Organizado em painéis, o encontro dissemina conhecimento e resultados de pesquisas sobre a participação feminina, além de oportunizar a troca de experiências entre tribunais e conselhos. A inclusão de cotas na Política Nacional de Incentivo à Participação Institucional Feminina no Poder Judiciário foi uma das propostas defendida por várias das participantes do evento. Elas ressaltaram também a importância da organização de magistradas em coletivos para avançar em pautas que costumam ser negligenciadas por elas não estarem suficientemente representadas.

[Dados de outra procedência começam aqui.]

(** The flag [1], which is truthy and is not [True], at X17. *)
Lemma X17_constructor_builds_table_on_True_witness :
  exists self : NFWProfile.t,
    @NFWProfile.__init__ small_grid_defaults linear_interpolate
      (PyInt 200) flat_cosmology (PyFloat 1.5) (PyInt 1) = Ok self
    /\ NFWProfile.cumu_inv_func_table self = None.
Proof.
  destruct (@X17_constructor_builds_table_on_True small_grid_defaults
              linear_interpolate (PyInt 200) (PyFloat 1.5) flat_cosmology)
    as [Hflag _].
  destruct (Hflag (PyInt 1) ltac:(discriminate)) as (self & Hinit & Hf & _).
  exists self. split; [exact Hinit | exact Hf].
Defined.

(* ------------------------------------------------------------------ *)
(** ** Construction from a supplied dictionary *)

Section SuppliedParameters.
Import Zheng07_HOD_Model.
Context {SF : SpecialFunctions}.

(** X18. A parameter dictionary passed to the constructor of the
    occupation model is stored as it is: the constructor does not look
    at the threshold, issues no warning, sets no threshold and accepts
    any dictionary.  A key that is missing shows only when an occupation
    is asked for, as the [KeyError] of that key. *)
Theorem X18_supplied_parameters_are_not_checked
  (d : dict R) (threshold : value) :
  exists self : t,
    __init__ (Some d) threshold = ([], Ok self)
    /\ parameter_dict self = d
    /\ Zheng07_HOD_Model.threshold self = None
    /\ hod_model_nickname self = "Zheng07"
    /\ (forall (logM : list R) (k : string),
          first_missing d ["logMmin_cen"; "sigma_logM"] = Some k ->
          mean_ncen self (NdArray logM) = Raise (KeyError k))
    /\ (forall (logM : list R) (k : string),
          first_missing d
            ["logM0_sat"; "logM1_sat"; "logMmin_cen"; "sigma_logM";
             "alpha_sat"] = Some k ->
          mean_nsat self (NdArray logM) = Raise (KeyError k)).
Proof.
  exists (mk "Zheng07" "arXiv:0703457" d None).
  repeat split.
  - intros logM k Hk. now apply mean_ncen_missing_key.
  - intros logM k Hk. now apply mean_nsat_missing_key.
Qed.

End SuppliedParameters.

(** A dictionary with one key and a threshold that is a string, at
    X18. *)
Lemma X18_supplied_parameters_are_not_checked_witness :
  exists self : Zheng07_HOD_Model.t,
    Zheng07_HOD_Model.__init__ (Some [("logMmin_cen", 12)]) (PyStr "bright")
    = ([], Ok self)
    /\ @Zheng07_HOD_Model.mean_ncen real_special_functions self
         (NdArray [12; 13]) = Raise (KeyError "sigma_logM").
Proof.
  destruct (@X18_supplied_parameters_are_not_checked real_special_functions
              [("logMmin_cen", 12)] (PyStr "bright"))
    as (self & Hinit & _ & _ & _ & Hcen & _).
  exists self. split; [exact Hinit|].
  apply Hcen. reflexivity.
Defined.

(* ------------------------------------------------------------------ *)
(** ** Profiles over a physical cosmology *)

Section ConstructedProfile.
Import NFWProfile.
Context {D : Defaults} {I : Interpolate}.

(** X19. Over a cosmology with a Hubble constant that is not 0, a
    positive critical density today and a positive matter fraction, an
    instance that the constructor returns has the cosmic matter density
    [10**4 * critical_density(0) * Om0 / H0**2], which is positive; for
    every concentration [c > 0] its density profile is positive and
    decreases strictly with the radius, and at every radius [r > 0] the
    derivative of [cumulative_mass_PDF(r, c)] is
    [r**2 * density_profile(r, c) / (120 * cosmic_matter_density)]. *)
Theorem X19_constructed_profile_is_physical
  (dv z flag : value) (cosmo : astropy_cosmology) (self : t) :
  H0 cosmo <> 0 -> 0 < critical_density cosmo 0 -> 0 < Om0 cosmo ->
  __init__ dv cosmo z flag = Ok self ->
  cosmic_matter_density self
  = 10000 * critical_density cosmo 0 * Om0 cosmo / (H0 cosmo * H0 cosmo)
  /\ 0 < cosmic_matter_density self
  /\ forall c : R, 0 < c ->
       (forall r : R, 0 < r ->
          0 < density_profile self r c
          /\ derivable_pt_lim (fun t => cumulative_mass_PDF t c) r
               (r * r * density_profile self r c
                / (120 * cosmic_matter_density self)))
       /\ (forall r1 r2 : R, 0 < r1 -> r1 < r2 ->
             density_profile self r2 c < density_profile self r1 c).
Proof.
  intros HH Hcrit Hom Hinit.
  pose proof (NFWProfile_init_base dv z flag cosmo self Hinit) as Hbase.
  assert (Hdv : delta_vir self = 360).
  { unfold delta_vir. rewrite Hbase. cbn. lra. }
  assert (Hrho : cosmic_matter_density self
                 = 10000 * critical_density cosmo 0 * Om0 cosmo
                   / (H0 cosmo * H0 cosmo)).
  { unfold cosmic_matter_density. rewrite Hbase. cbn.
    replace 100.0 with 100 by lra. field. exact HH. }
  assert (Hpos : 0 < cosmic_matter_density self).
  { rewrite Hrho. apply Rdiv_lt_0_compat; [|nra].
    repeat apply Rmult_lt_0_compat; lra. }
  assert (Hdv0 : 0 < delta_vir self) by lra.
  split; [exact Hrho|]. split; [exact Hpos|].
  intros c Hc. split.
  - intros r Hr. split; [now apply density_profile_pos|].
    assert (Hcr : 0 < c * r) by now apply Rmult_lt_0_compat.
    replace (r * r * density_profile self r c
             / (120 * cosmic_matter_density self))
      with (c * c * r / ((1 + c * r) * (1 + c * r)) * g c).
    + now apply derivable_pt_lim_cumulative.
    + unfold density_profile, rho_s. rewrite Hdv.
      replace 1.0 with 1 by lra. field.
      repeat split; lra.
  - intros r1 r2 H1 H12. now apply density_profile_decreasing.
Qed.

End ConstructedProfile.

(** The flat cosmology and the requested overdensity 200, at X19. *)
Lemma X19_constructed_profile_is_physical_witness :
  NFWProfile.density_profile flat_profile (1/2) 5
  < NFWProfile.density_profile flat_profile (1/4) 5.
Proof.
  assert (HH : H0 flat_cosmology <> 0) by (cbn; lra).
  assert (Hcrit : 0 < critical_density flat_cosmology 0) by (cbn; lra).
  assert (Hom : 0 < Om0 flat_cosmology) by (cbn; lra).
  destruct (@X19_constructed_profile_is_physical small_grid_defaults
              linear_interpolate (PyInt 200) (PyFloat 1.5) (PyBool false)
              flat_cosmology flat_profile HH Hcrit Hom eq_refl)
    as (_ & _ & Hall).
  destruct (Hall 5 ltac:(lra)) as [_ Hdec].
  apply Hdec; lra.
Defined.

Primeira mulher negra a ser nomeada para o cargo de ministra substituta do Tribunal Superior Eleitoral (TSE), Edilene Lôbo falou da necessidade de aperfeiçoamento da Resolução CNJ n.255 sob a perspectiva racial. Ao destacar trecho do samba-enredo da escola Mangueira em 2019 (“Histórias Para Ninar Gente Grande”), a magistrada afirmou: “As premissas tratam do tema da nossa vida: inclusão, promoção e visibilidade das mulheres, mas não traz uma linha sobre as mulheres negras. Não há uma referência explícita e nós precisamos fazê-la”. Ao reconhecer o grande passo dado com a edição da norma em 2018, a ministra reforça que é preciso ir além. “Desde as premissas da Resolução CNJ n. 255, nós precisamos falar das interseccionalidades. O pacto, portanto, tem que ser pela promoção do gênero, mas também da raça”.

Estatísticas

Sobre a questão da raça, a professora da Universidade de São Carlos (UFSCar) e socióloga Maria da Gloria Bonelli destacou censos quantitativos realizados pelo CNJ. “As pesquisas para mapear a composição sociodemográfica da magistratura brasileira, não são um retrato fiel, porque em 2021, por exemplo, embora tenha havido 98% de adesão dos gestores tribunais em responder, a informação racial é incompleta. Apenas 31,9% das respostas contemplam essa informação, provavelmente por não constar nas fichas dos magistrados e magistradas”, ponderou. Ela sugeriu que haja estímulo do CNJ para que essas questões sejam respondidas.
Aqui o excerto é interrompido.